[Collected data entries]
· · · · · · ·
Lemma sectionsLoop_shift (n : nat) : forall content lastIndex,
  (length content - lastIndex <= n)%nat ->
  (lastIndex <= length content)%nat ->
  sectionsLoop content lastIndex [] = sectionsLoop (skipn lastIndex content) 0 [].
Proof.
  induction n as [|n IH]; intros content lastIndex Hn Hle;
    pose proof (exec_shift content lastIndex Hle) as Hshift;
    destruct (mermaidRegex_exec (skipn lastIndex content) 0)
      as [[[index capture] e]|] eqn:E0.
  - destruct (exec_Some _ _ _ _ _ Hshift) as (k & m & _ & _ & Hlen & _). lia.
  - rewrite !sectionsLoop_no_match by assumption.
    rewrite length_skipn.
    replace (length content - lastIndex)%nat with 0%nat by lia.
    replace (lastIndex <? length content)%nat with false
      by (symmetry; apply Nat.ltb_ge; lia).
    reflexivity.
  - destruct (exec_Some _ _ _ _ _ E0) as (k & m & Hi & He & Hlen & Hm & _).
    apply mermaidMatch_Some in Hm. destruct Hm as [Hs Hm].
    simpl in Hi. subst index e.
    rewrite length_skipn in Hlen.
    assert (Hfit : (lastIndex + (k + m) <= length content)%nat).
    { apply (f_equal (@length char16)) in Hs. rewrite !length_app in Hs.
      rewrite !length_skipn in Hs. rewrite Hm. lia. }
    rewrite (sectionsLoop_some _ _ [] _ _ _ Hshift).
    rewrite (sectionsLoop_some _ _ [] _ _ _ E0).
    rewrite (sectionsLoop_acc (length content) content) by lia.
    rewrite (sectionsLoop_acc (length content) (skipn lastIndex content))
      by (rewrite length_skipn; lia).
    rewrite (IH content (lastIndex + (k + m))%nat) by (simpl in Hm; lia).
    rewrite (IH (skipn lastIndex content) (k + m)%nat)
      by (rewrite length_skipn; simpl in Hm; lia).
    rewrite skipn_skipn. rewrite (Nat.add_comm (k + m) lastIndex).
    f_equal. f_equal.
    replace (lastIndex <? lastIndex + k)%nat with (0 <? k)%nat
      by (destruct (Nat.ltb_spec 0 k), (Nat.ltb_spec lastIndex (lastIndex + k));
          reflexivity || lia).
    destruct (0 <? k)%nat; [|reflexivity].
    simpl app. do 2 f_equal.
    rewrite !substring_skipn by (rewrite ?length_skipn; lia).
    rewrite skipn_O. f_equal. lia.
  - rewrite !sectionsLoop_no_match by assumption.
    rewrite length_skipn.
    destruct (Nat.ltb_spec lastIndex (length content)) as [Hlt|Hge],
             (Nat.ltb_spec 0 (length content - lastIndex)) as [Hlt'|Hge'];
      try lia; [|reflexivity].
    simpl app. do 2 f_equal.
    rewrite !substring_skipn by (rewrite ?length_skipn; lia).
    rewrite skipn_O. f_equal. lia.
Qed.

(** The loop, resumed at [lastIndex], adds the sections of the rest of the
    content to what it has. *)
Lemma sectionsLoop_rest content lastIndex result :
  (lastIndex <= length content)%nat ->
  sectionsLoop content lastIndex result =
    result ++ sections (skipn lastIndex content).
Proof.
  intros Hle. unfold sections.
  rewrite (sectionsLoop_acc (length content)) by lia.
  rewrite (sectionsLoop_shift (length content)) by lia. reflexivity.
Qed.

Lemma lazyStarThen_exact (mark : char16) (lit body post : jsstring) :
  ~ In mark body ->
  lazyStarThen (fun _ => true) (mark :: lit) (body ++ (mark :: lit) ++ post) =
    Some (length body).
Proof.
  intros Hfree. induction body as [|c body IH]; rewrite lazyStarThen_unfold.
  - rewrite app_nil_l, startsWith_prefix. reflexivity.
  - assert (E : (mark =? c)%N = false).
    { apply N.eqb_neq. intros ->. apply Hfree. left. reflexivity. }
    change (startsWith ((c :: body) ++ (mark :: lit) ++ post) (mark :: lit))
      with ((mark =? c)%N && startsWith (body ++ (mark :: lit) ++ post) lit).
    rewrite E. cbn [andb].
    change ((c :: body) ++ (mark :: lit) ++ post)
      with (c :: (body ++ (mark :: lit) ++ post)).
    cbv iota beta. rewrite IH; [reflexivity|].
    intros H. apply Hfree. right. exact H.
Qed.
· · · · · · ·
▶ WHAT THE TASK REQUIRES: Say each line again exactly as it appears above.

▶ SOLUTION BELOW:
Lemma sectionsLoop_shift (n : nat) : forall content lastIndex,
  (length content - lastIndex <= n)%nat ->
  (lastIndex <= length content)%nat ->
  sectionsLoop content lastIndex [] = sectionsLoop (skipn lastIndex content) 0 [].
Proof.
  induction n as [|n IH]; intros content lastIndex Hn Hle;
    pose proof (exec_shift content lastIndex Hle) as Hshift;
    destruct (mermaidRegex_exec (skipn lastIndex content) 0)
      as [[[index capture] e]|] eqn:E0.
  - destruct (exec_Some _ _ _ _ _ Hshift) as (k & m & _ & _ & Hlen & _). lia.
  - rewrite !sectionsLoop_no_match by assumption.
    rewrite length_skipn.
    replace (length content - lastIndex)%nat with 0%nat by lia.
    replace (lastIndex <? length content)%nat with false
      by (symmetry; apply Nat.ltb_ge; lia).
    reflexivity.
  - destruct (exec_Some _ _ _ _ _ E0) as (k & m & Hi & He & Hlen & Hm & _).
    apply mermaidMatch_Some in Hm. destruct Hm as [Hs Hm].
    simpl in Hi. subst index e.
    rewrite length_skipn in Hlen.
    assert (Hfit : (lastIndex + (k + m) <= length content)%nat).
    { apply (f_equal (@length char16)) in Hs. rewrite !length_app in Hs.
      rewrite !length_skipn in Hs. rewrite Hm. lia. }
    rewrite (sectionsLoop_some _ _ [] _ _ _ Hshift).
    rewrite (sectionsLoop_some _ _ [] _ _ _ E0).
    rewrite (sectionsLoop_acc (length content) content) by lia.
    rewrite (sectionsLoop_acc (length content) (skipn lastIndex content))
      by (rewrite length_skipn; lia).
    rewrite (IH content (lastIndex + (k + m))%nat) by (simpl in Hm; lia).
    rewrite (IH (skipn lastIndex content) (k + m)%nat)
      by (rewrite length_skipn; simpl in Hm; lia).
    rewrite skipn_skipn. rewrite (Nat.add_comm (k + m) lastIndex).
    f_equal. f_equal.
    replace (lastIndex <? lastIndex + k)%nat with (0 <? k)%nat
      by (destruct (Nat.ltb_spec 0 k), (Nat.ltb_spec lastIndex (lastIndex + k));
          reflexivity || lia).
    destruct (0 <? k)%nat; [|reflexivity].
    simpl app. do 2 f_equal.
    rewrite !substring_skipn by (rewrite ?length_skipn; lia).
    rewrite skipn_O. f_equal. lia.
  - rewrite !sectionsLoop_no_match by assumption.
    rewrite length_skipn.
    destruct (Nat.ltb_spec lastIndex (length content)) as [Hlt|Hge],
             (Nat.ltb_spec 0 (length content - lastIndex)) as [Hlt'|Hge'];
      try lia; [|reflexivity].
    simpl app. do 2 f_equal.
    rewrite !substring_skipn by (rewrite ?length_skipn; lia).
    rewrite skipn_O. f_equal. lia.
Qed.

(** The loop, resumed at [lastIndex], adds the sections of the rest of the
    content to what it has. *)
Lemma sectionsLoop_rest content lastIndex result :
  (lastIndex <= length content)%nat ->
  sectionsLoop content lastIndex result =
    result ++ sections (skipn lastIndex content).
Proof.
  intros Hle. unfold sections.
  rewrite (sectionsLoop_acc (length content)) by lia.
  rewrite (sectionsLoop_shift (length content)) by lia. reflexivity.
Qed.

Lemma lazyStarThen_exact (mark : char16) (lit body post : jsstring) :
  ~ In mark body ->
  lazyStarThen (fun _ => true) (mark :: lit) (body ++ (mark :: lit) ++ post) =
    Some (length body).
Proof.
  intros Hfree. induction body as [|c body IH]; rewrite lazyStarThen_unfold.
  - rewrite app_nil_l, startsWith_prefix. reflexivity.
  - assert (E : (mark =? c)%N = false).
    { apply N.eqb_neq. intros ->. apply Hfree. left. reflexivity. }
    change (startsWith ((c :: body) ++ (mark :: lit) ++ post) (mark :: lit))
      with ((mark =? c)%N && startsWith (body ++ (mark :: lit) ++ post) lit).
    rewrite E. cbn [andb].
    change ((c :: body) ++ (mark :: lit) ++ post)
      with (c :: (body ++ (mark :: lit) ++ post)).
    cbv iota beta. rewrite IH; [reflexivity|].
    intros H. apply Hfree. right. exact H.
Qed.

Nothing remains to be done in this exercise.